== Segment start ==

(* ===== verification/RouteDemo.v ===== *)
(** * A concrete connection router

    Rules built from options, the sniffers with an HTTP parser for short texts, the
    demonstration DNS router behind [resolve]; the instances of the theorems on the connection
    router, and what a second sniff action does to the data of the first. *)

From S2P Require Import Prelude GoStrings GoTime GoCrypto GoBinary Sniffers GoAES QUIC QUICProps RuleState RuleItems RuleMatch RuleBuild RuleTheorems DNSRules DNSRouter DNSLookup DNSDemo RouteRules RouteRouter RouteDispatch RouteTheorems RouteReads RouteReturns.

Local Open Scope string_scope.
Local Open Scope list_scope.
Local Open Scope Z_scope.

Import RuleDemo DNSDemo.

Module RouteDemo.

#[export] Instance demoActions : ActionEnv (RE := demoEnv) := {|
  ParseSocksaddrHostPort := fun host port => mkSocksaddr AddrZero port host;
  socksIsValid := fun s => addrIsValid s.(sockAddr) || negb (String.eqb s.(sockFqdn) "");
  socksIsDomain := fun s => negb (String.eqb s.(sockFqdn) "");
  DialerOptions := unit;
  dialerOptionsSet := fun _ => false;
  noDialerOptions := tt;
  newDialer := fun _ => None;
|}.

(** Errors that contain the text of [ErrNeedMoreData] ask for more data. *)
#[export] Instance demoErrors : SniffErrors (EX := re_exceptions) := {|
  E_Cause1 := fun a b => (a +:+ ": " +:+ b : @error text_exceptions);
  isNeedMoreData := fun e => match String.index 0 "need more data" (e : @error text_exceptions) with Some _ => true | None => false end;
|}.

(** An HTTP request is text that starts with GET. *)
#[export] Instance demoLib : SniffLib (EX := re_exceptions) := {|
  Unpack := fun _ => Err ("bad message" : @error text_exceptions);
  tlsHandshake := fun _ => (None, "no client hello" : @error text_exceptions);
  ReadRequest := fun l => if String.prefix "GET" (bytes l) then Ok "www.example.com" else Err ("no request" : @error text_exceptions);
  hostAddress := fun s => s;
  isUnexpectedEOF := fun _ => false;
|}.

#[export] Instance demoRoute : RouteEnv (AE := demoActions) := {|
  ro_sniffErrors := demoErrors;
  ro_sniffLib := demoLib;
  ro_hkdf := QUICDemo.rfc5869;
  sniffFuel := 100;
  isDeadlineExceeded := fun e => String.eqb e "deadline";
  DeadlineExceeded := Errorf "deadline";
  DNSState := LookupState;
  dns_Lookup := fun s c domain options =>
    match Lookup (started fakeRaw).1 (queryEnv (started fakeRaw).2) 10 (fun _ => 0) true domain options c s with
    | Some (Ret result) => result
    | _ => (s, ([], Some (Errorf "lookup")))
    end;
  muxDestination := "sp.mux.sing-box.arpa";
  vmessMuxDestination := "v1.mux.cool";
  uotMagicAddress := "sp.v2.udp-over-tcp.arpa";
  uotLegacyMagicAddress := "sp.udp-over-tcp.arpa";
  BypassedError := Errorf "bypassed";
|}.

Fixpoint read (conn : RoutedConn StreamEvent string) : string :=
  match conn with
  | InputConn rest => dataOf rest
  | CachedConn inner b => b +:+ read inner
  | TrackedConn inner _ _ _ | NATPacketConn inner _ _ => read inner
  end.

#[export] Instance read_laws : DeliverLaws read.
Proof. by split. Qed.

Fixpoint readPackets (conn : RoutedConn PacketEvent PacketBuffer) : list string :=
  match conn with
  | InputConn rest => map pbBytes (packetsOf rest)
  | CachedConn inner p => p.(pbBytes) :: readPackets inner
  | TrackedConn inner _ _ _ | NATPacketConn inner _ _ => readPackets inner
  end.

#[export] Instance readPackets_laws : PacketDeliverLaws readPackets.
Proof. by split. Qed.

(** ** Rules *)

Definition actionOf (ty outbound : string) (o : RawRouteOptions) (sniffer : list string) : ActionOptions :=
  mkActionOptions ty outbound o o tt "" o "default" false sniffer 0 "" noRouteOptions.

(** A rule on the network and the protocol. *)
Definition ruleOf (network protocol : list string) (a : ActionOptions) : OptionTree RouteOptions ActionOptions :=
  OptionRule RuleTypeDefault
    (mkRouteOptions [] 0 network [] protocol [] [] [] [] [] [] [] [] [] false [] false [] [] [] [] [] [] [] [] [] [] "" []
       false false [] [] None None [] [] [] [] [] false false false a) "" [] false noRouteAction.

Definition overridePort : RawRouteOptions := mkRawRouteOptions "" 8443 None 0 false false 300 false 0 false.

Definition sniffRule (names : list string) := ruleOf ["tcp"; "udp"] [] (actionOf "sniff" "" noRawOptions names).

(** Sniff, then send HTTP and QUIC to [proxy] on another port. *)
Definition raw : list (OptionTree RouteOptions ActionOptions) :=
  [sniffRule []; ruleOf [] ["http"; "quic"] (actionOf "route" "proxy" overridePort [])].

(** Two sniff actions before the same rule. *)
Definition rawTwice (first second : list string) : list (OptionTree RouteOptions ActionOptions) :=
  [sniffRule first; sniffRule second; ruleOf [] ["http"; "quic"] (actionOf "route" "proxy" noRawOptions [])].

(** TCP is rejected. *)
Definition rawReject : list (OptionTree RouteOptions ActionOptions) :=
  [ruleOf ["udp"] [] (actionOf "sniff" "" noRawOptions []); ruleOf ["tcp"] [] (actionOf "reject" "" noRawOptions [])].

Definition built (l : list (OptionTree RouteOptions ActionOptions)) : list RouteRule :=
  match initializeRules l with Ret (Ok rules) => rules | _ => [] end.

Definition proxy : OutboundInfo := mkOutboundInfo "proxy" ["tcp"; "udp"] false false false.
Definition direct : OutboundInfo := mkOutboundInfo "direct" ["tcp"; "udp"; "icmp"] true true true.

Definition view : RouteView :=
  mkRouteView net demoSets None None None (fun _ => None) ∅ {[ "proxy" := proxy; "direct" := direct ]} (Some direct) ∅
    ["quota"; "speed"].

Definition noApplied : AppliedOptions := mkAppliedOptions None [] [] 0 false false 0 false 0 false.

Definition incoming : RouteContext :=
  mkRouteContext conn "" "" noSocksaddr noSocksaddr noApplied false None [] None.


Definition idle : RouterState := mkRouterState ∅ fresh.

Definition request : list StreamEvent := [StreamData "GET /"; StreamData "index"].

Definition packet (b : string) : PacketEvent := PacketData (mkPacketBuffer b (mkSocksaddr AddrZero 443 "example.com")).

(** The two packets of a QUIC client hello, the second part first. *)
Definition q1 : string := bytes QUICDemo.packet1.
Definition q2 : string := bytes QUICDemo.packet2.

Example built_run : length (built raw) = 2%nat /\ length (built (rawTwice ["tls"] ["http"])) = 3%nat.
Proof. vm_compute. done. Qed.

(** The connection of [alice] is sniffed as HTTP and goes to [proxy], port 8443. *)
Example route_run :
  match routeConnection view (built raw) 0 incoming request idle with
  | Ret (_, Handed h o conn c) =>
      o = Some proxy /\ read conn = "GET /index" /\ c.(rcIn).(User) = "alice" /\
      c.(rcIn).(Destination) = mkSocksaddr AddrZero 8443 "example.com" /\ c.(rcOptions).(UDPTimeout) = 0
  | _ => False
  end.
Proof. vm_compute. done. Qed.

End RouteDemo.

Import RouteDemo.

(** ** A second sniff action *)

(** A sniff action after one that has read data and not recognised it can
    spoil that data: a stream whose first part is [GET /] reaches the outbound
    with its parts in the wrong order.  The packets that one sniff action reads of
    a packet connection come out in reverse order too.  Both hold for all
    connections that read as the cached ones of the library do. *)
Theorem second_sniff_corrupts_data :
  (exists conn c s', routeConnection view (built (rawTwice ["tls"] ["http"])) 0 incoming request idle
       = Ret (s', Handed false (Some proxy) conn c) /\
     dataOf request = "GET /index" /\
     forall deliver, DeliverLaws deliver -> deliver conn = "indexGET /") /\
  (exists conn c s', routePacketConnection view (built raw) 0 incoming [packet q1; packet q2] idle
       = Ret (s', Handed false (Some proxy) conn c) /\
     forall deliver, PacketDeliverLaws deliver -> deliver conn = [q2; q1]).
Proof.
  split.
  - assert (E : match routeConnection view (built (rawTwice ["tls"] ["http"])) 0 incoming request idle with
      | Ret (_, Handed false (Some o) (TrackedConn (TrackedConn (CachedConn (CachedConn (InputConn []) a) b) _ _ _) _ _ _) _) =>
          o = proxy /\ a = "GET /" /\ b = "index"
      | _ => False end) by (vm_compute; done).
    destruct (routeConnection _ _ _ _ _ _) as [[s' []]|]; try done.
    repeat case_match; try done. destruct E as (-> & -> & ->). eexists _, _, _. split; [reflexivity|]. split; [reflexivity|].
    intros deliver DL. by rewrite !deliver_tracked, !deliver_cached, deliver_input.
  - assert (E : match routePacketConnection view (built raw) 0 incoming [packet q1; packet q2] idle with
      | Ret (_, Handed false (Some o) (TrackedConn (TrackedConn (CachedConn (CachedConn (InputConn []) a) b) _ _ _) _ _ _) _) =>
          o = proxy /\ pbBytes a = q1 /\ pbBytes b = q2
      | _ => False end) by (vm_compute; done).
    destruct (routePacketConnection _ _ _ _ _ _) as [[s' []]|]; try done.
    repeat case_match; try done. destruct E as (-> & Ea & Eb). eexists _, _, _. split; [reflexivity|].
    intros deliver DL. by rewrite !pdeliver_tracked, !pdeliver_cached, pdeliver_input, Ea, Eb.
Qed.

(** ** Instances of the theorems *)

(** Three rules that decide nothing before the end: the first is for UDP, the second
    hijacks DNS, the third routes the rest. *)
Definition rawPlain : list (OptionTree RouteOptions ActionOptions) :=
  [ruleOf ["udp"] [] (actionOf "reject" "" noRawOptions []); ruleOf [] ["dns"] (actionOf "hijack-dns" "" noRawOptions []);
   ruleOf ["tcp"] [] (actionOf "route" "proxy" overridePort [])].

Definition offered : MatchState := mkMatchState incoming [] [] request [] fresh.

Lemma first_selecting_rule_witness : exists c' r,
  matchRule view (built rawPlain) false false StreamInput offered = Ret (with_context c' offered, Selected (Some (2, r))) /\
  c'.(rcIn).(Destination) = mkSocksaddr AddrZero 8443 "example.com".
Proof.
  assert (Hp : forallb (fun r => passive r.(rrAction)) (built rawPlain) = true) by (vm_compute; reflexivity).
  destruct (first_selecting_rule view false false StreamInput (built rawPlain) offered incoming eq_refl Hp) as (c' & E & Hu).
  set (found := list_find _ _) in *.
  assert (Hf : (fun p => (p.1, Destination (rcIn (uncached (selectedContext (Some p) incoming))))) <$> found
    = Some (2%nat, mkSocksaddr AddrZero 8443 "example.com")) by (vm_compute; reflexivity).
  destruct found as [[k r]|]; [|discriminate Hf]. injection Hf as -> Hd. exists c', r. split; [exact E|].
  transitivity (Destination (rcIn (uncached c'))); [reflexivity|]. rewrite Hu. exact Hd.
Defined.

Lemma prematch_agrees_witness : exists s' r,
  matchRule view (built rawReject) false false StreamInput offered = Ret (s', Selected (Some (1, r))).
Proof.
  assert (E : match matchRule view (built rawReject) true false NoInput offered with
              | Ret (_, Selected (Some (1, r))) => notSniff r.(rrAction) | _ => false end = true) by (vm_compute; reflexivity).
  destruct (matchRule view (built rawReject) true false NoInput offered) as [[s' [[[[|[]|] r]|]|]]|] eqn:Em; try discriminate E.
  exists s', r. refine (prematch_agrees view StreamInput (built rawReject) offered s' (Some (1, r)) _ Em E).
  vm_compute. intros H. discriminate H.
Defined.

Lemma connection_dispatch_witness : exists o' rule,
  supports o' NetworkTCP = true /\ chosen view (built raw) rule o'.
Proof.
  assert (E : match routeConnection view (built raw) 0 incoming request idle with
              | Ret (_, Handed _ _ _ _) => true | _ => false end = true) by (vm_compute; reflexivity).
  destruct (routeConnection view (built raw) 0 incoming request idle) as [[s' [e|inb c|cn bs c|h o cn c']]|] eqn:Er; try discriminate E.
  destruct (connection_dispatch view (built raw) 0 incoming request idle s' h o cn c' Er) as (_ & o' & rule & _ & _ & _ & H1 & H2 & _).
  exists o', rule. split; [exact H1|exact H2].
Defined.

Lemma packet_connection_dispatch_witness : exists o' rule,
  supports o' NetworkUDP = true /\ chosen view (built raw) rule o'.
Proof.
  assert (E : match routePacketConnection view (built raw) 0 incoming [packet q1; packet q2] idle with
              | Ret (_, Handed _ _ _ _) => true | _ => false end = true) by (vm_compute; reflexivity).
  destruct (routePacketConnection view (built raw) 0 incoming [packet q1; packet q2] idle)
    as [[s' [e|inb c|cn bs c|h o cn c']]|] eqn:Er; try discriminate E.
  destruct (packet_connection_dispatch view (built raw) 0 incoming _ idle s' h o cn c' Er) as (_ & o' & rule & _ & _ & _ & H1 & H2 & _).
  exists o', rule. split; [exact H1|exact H2].
Defined.


Lemma sniffed_packets_kept_witness : exists h o conn c s',
  routePacketConnection view (built raw) 0 incoming [packet q1; packet q2] idle = Ret (s', Handed h o conn c) /\
  Permutation (readPackets conn) [q1; q2].
Proof.
  assert (E : match routePacketConnection view (built raw) 0 incoming [packet q1; packet q2] idle with
              | Ret (_, Handed _ _ _ _) => true | _ => false end = true) by (vm_compute; reflexivity).
  destruct (routePacketConnection view (built raw) 0 incoming [packet q1; packet q2] idle)
    as [[s' [e|inb c|cn bs c|h o cn c']]|] eqn:Er; try discriminate E.
  exists h, o, cn, c', s'. split; [reflexivity|]. refine (sniffed_packets_kept view readPackets (built raw) 0 incoming _ idle s' h o cn c' _ Er).
  vm_compute. repeat constructor.
Defined.



(** With the default sniffers, one packet of the QUIC sniffer's undoing stops the
    router: [routePacketConnection] panics. *)
Theorem quic_packet_stops_router :
  routePacketConnection view (built raw) 0 incoming [packet (bytes QUICDemo.longPacket)] idle = Panic.
Proof.
  assert (E : match routePacketConnection view (built raw) 0 incoming [packet (bytes QUICDemo.longPacket)] idle with
              | Panic => true | _ => false end = true) by (vm_compute; reflexivity).
  by destruct (routePacketConnection _ _ _ _ _ _).
Qed.

Lemma original_destination_kept_witness : exists s' res,
  matchRule view (built raw) false false StreamInput offered = Ret (s', res) /\
  (s'.(msContext).(RouteOriginalDestination) = mkSocksaddr AddrZero 443 "example.com" \/
   s'.(msContext).(rcIn).(Destination) = mkSocksaddr AddrZero 443 "example.com").
Proof.
  assert (E : match matchRule view (built raw) false false StreamInput offered with Ret _ => true | _ => false end = true)
    by (vm_compute; reflexivity).
  destruct (matchRule view (built raw) false false StreamInput offered) as [[s' res]|] eqn:Em; [|discriminate E].
  exists s', res. split; [reflexivity|].
  destruct (original_destination_kept view (built raw) false false StreamInput offered incoming s' res eq_refl eq_refl eq_refl Em)
    as [H|[_ H]]; [left|right]; exact H.
Defined.

Lemma udp_timeout_only_by_route_options_witness : exists s' res,
  matchedRule view false false PacketInput (RuleActionRoute "proxy" (routeActionOptions overridePort)) offered = Ret (s', res) /\
  timeoutOf s' = 0 /\ overridePort.(raw_UDPTimeout) = 300.
Proof.
  destruct (matchedRule view false false PacketInput (RuleActionRoute "proxy" (routeActionOptions overridePort)) offered)
    as [[s' res]|] eqn:Em; [|discriminate Em].
  exists s', res. split; [reflexivity|]. split; [|reflexivity].
  exact (proj1 (udp_timeout_only_by_route_options view (actionOf "route" "proxy" overridePort []) _ false false PacketInput
    offered s' res eq_refl Em) eq_refl).
Defined.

== Segment end ==

Your assignment → Which lines in the data above hold the string "negb"? Return each of them.

Response to this exercise →
  socksIsValid := fun s => addrIsValid s.(sockAddr) || negb (String.eqb s.(sockFqdn) "");
  socksIsDomain := fun s => negb (String.eqb s.(sockFqdn) "");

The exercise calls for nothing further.